An Inspirational Pep Talk from Author Jennifer Beckstrand!

Any of you who are doing NaNoWriMo this year will have seen the Pep Talks. And as much as I appreciate them, there’s just not a lot there for those of us who write Inspirational Fiction…

Let’s face it, Inspirational Fiction authors rarely end up on the same level as J.K. Rowling or Stephen King. Oh every once in a while we have one – Karen Kingsbury comes to mind but it’s much rarer for those of us who infuse our work with God’s Love than for those who write pure fiction.

So I figured we could use a little extra encouragement! And Jennifer Beckstrand has written a wonderful Pep Talk for us!

 

So here it is…

 

How to Get Through NANO by Jennifer Beckstrand

I love it when people ask for my advice, because 1) no one ever asks for my advice, and 2) it means they think I actually have something to say that’s worth hearing—either that or they are just humoring me to make me feel good about myself. This is why I love helping my kids with math. They think I’m smart by the time we’re finished.

My delightful online friend and faithful street team member Rachel Miller asked me to pen some advice for inspirational authors during NANO.

My first disclaimer is that I have never personally tried Nano. November tends to be one of the worst months in my life to try to write a book. January would be much better.

My second disclaimer is that I’m not an expert—like Stephen King who wrote a book about writing or J.K Rowling who wrote a book on a napkin—but I have completed 11 books, and I spend several hours a week pursuing a writing career. For what it’s worth, I am happy to pass on what I’ve learned.

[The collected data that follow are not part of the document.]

Lemma health_check_spec_witness :
  child_wf demo_child ∧
  (health_check [demo_child] 7 (fun _ => (WExited (Some 1), Ok 43))).1 !! 0%nat
  = Some (mkChild "hmi" 43 1 7 None "audesys-hmi" []).
Proof.
  assert (child_wf demo_child) as Hw by (unfold child_wf, MAX_RETRIES; cbn; lia).
  split; [exact Hw|].
  destruct (health_check_spec [demo_child] 7 (fun _ => (WExited (Some 1), Ok 43)) 0 demo_child eq_refl Hw)
    as (_ & _ & c' & h & Hc & _ & _ & _ & -> & _). exact Hc.
Defined.

(** ** Shutdown *)
Lemma shutdown_loop_total deadline readings cs failed k fuel K :
  (∀ j, (K <= j)%nat → deadline <= (readings j).2) →
  (K - k + length cs <= fuel)%nat →
  ∃ names, shutdown_loop fuel deadline readings k cs failed = Some ([], failed ++ names) ∧
           names `sublist_of` map c_name cs.
Proof.
  intros HK. revert k cs failed. induction fuel as [|fuel IH]; intros k cs failed Hf.
  - destruct cs; [|cbn in Hf; lia]. exists []. cbn. by rewrite app_nil_r.
  - destruct cs as [|c cs]; [exists []; cbn; by rewrite app_nil_r|]. cbn in Hf. cbn [shutdown_loop].
    assert (∀ fl, ∃ names, shutdown_loop fuel deadline readings (S k) cs fl = Some ([], fl ++ names) ∧
              names `sublist_of` map c_name cs) as Hnext by (intros fl; apply IH; lia).
    assert (∃ names, shutdown_loop fuel deadline readings (S k) cs (failed ++ [c_name c])
              = Some ([], failed ++ names) ∧ names `sublist_of` map c_name (c :: cs)) as Hfail.
    { destruct (Hnext (failed ++ [c_name c])) as (names & Hn & Hs). exists (c_name c :: names).
      split; [by rewrite Hn, <- (assoc_L (++)) | by apply sublist_skip]. }
    destruct (readings k).1 eqn:Hw; [|destruct (Z.leb_spec deadline (readings k).2)|]; try done.
    + destruct (Hnext failed) as (names & Hn & Hs). exists names. split; [done|]. by apply sublist_cons.
    + apply (IH (S k) (c :: cs) failed). assert (k < K)%nat; [|cbn; lia].
      destruct (Nat.lt_ge_cases k K) as [|Hge]; [done|]. specialize (HK k Hge). lia.
Qed.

First, some general pieces of advice to help make your writing better

  1. Read. Good writers are good readers. When I get in a rut with my word choices or characterizations, there is nothing like a good Orson Scott Card or Jane Austen to inspire me.
  2. Read about writing. Story by Robert McKee is one of my favorite books. Self-editing for Fiction Writers changed my life. There are dozens of blogs out there about everything from grammar usage to plot development. These can be extremely helpful.
  3. Get an education. Attend writer’s conferences and writing workshops. This is a great way to meet other writers and learn about the craft.
  4. Enter writing contests and/or get a critique partner. These can be scary because people actually read your stuff and give their opinions about your writing. It’s always a risk to put yourself out there. Unflattering comments about your writing can be painful, but they are also very helpful. How do you get better if nobody ever points out what you’re doing wrong?

Now on to Nano specific advice

  1. Most importantly, remember from the outset that YOU WILL ALWAYS BE ENOUGH. You don’t have to write one more word EVER. To God, you will always be enough, just the way you are. Sometimes the anxiety about plotlines or word choice or character development can overwhelm you. Take a deep breath and remember why you are writing a book. Did God call you to do it? Do you enjoy the satisfaction of sharing your talents? Do you love to write? Remember the why. It will help you conquer the how. But God will always love you. You don’t have to prove anything to Him. As long as you remember that, you’ll be okay.
  2. God loves you just the way you are, but I think one of the reasons He gives us His grace is because He wants us to stretch and grow. Jesus’s sacrifice was not only a gift He gave to us, but an investment He made in us. Use that enabling power of grace in every aspect of your life.
  3. If it doesn’t challenge you, it won’t change you. Just like lifting weights makes us stronger, struggling to write thousands of words a day makes us better. We wouldn’t improve if it wasn’t hard. Nobody wants to stagnate. You have to push through the hard times. Write junk on the page if you must, but WRITE.
  4. Remember that writing is work. HARD WORK. I had hoped after I wrote my first book that writing would get easier, that I could sit down at the computer and jot off three thousand words in a matter of minutes. This is not the case.
  5. Writing isn’t like cleaning toilets. Cleaning toilets isn’t fun, but at least you know exactly what you have to do to get the job done. With writing, I might put in three hours and have a paragraph to show for it. That’s the nature of the creative process. Ideas don’t flow all the time or even most of the time.
  6. So, even though it can be painful, it is important to sit in that chair and write, even if you can’t think of anything to write. Even if you know that most of what you write is going to get deleted. No writer has a book handed to her on a silver platter by the Muses or by God.

 

I don’t know about you but WOW! Just WOW! That was great! I know it gave me such a boost of confidence. THANK YOU Jennifer! You are such an encouragement to me!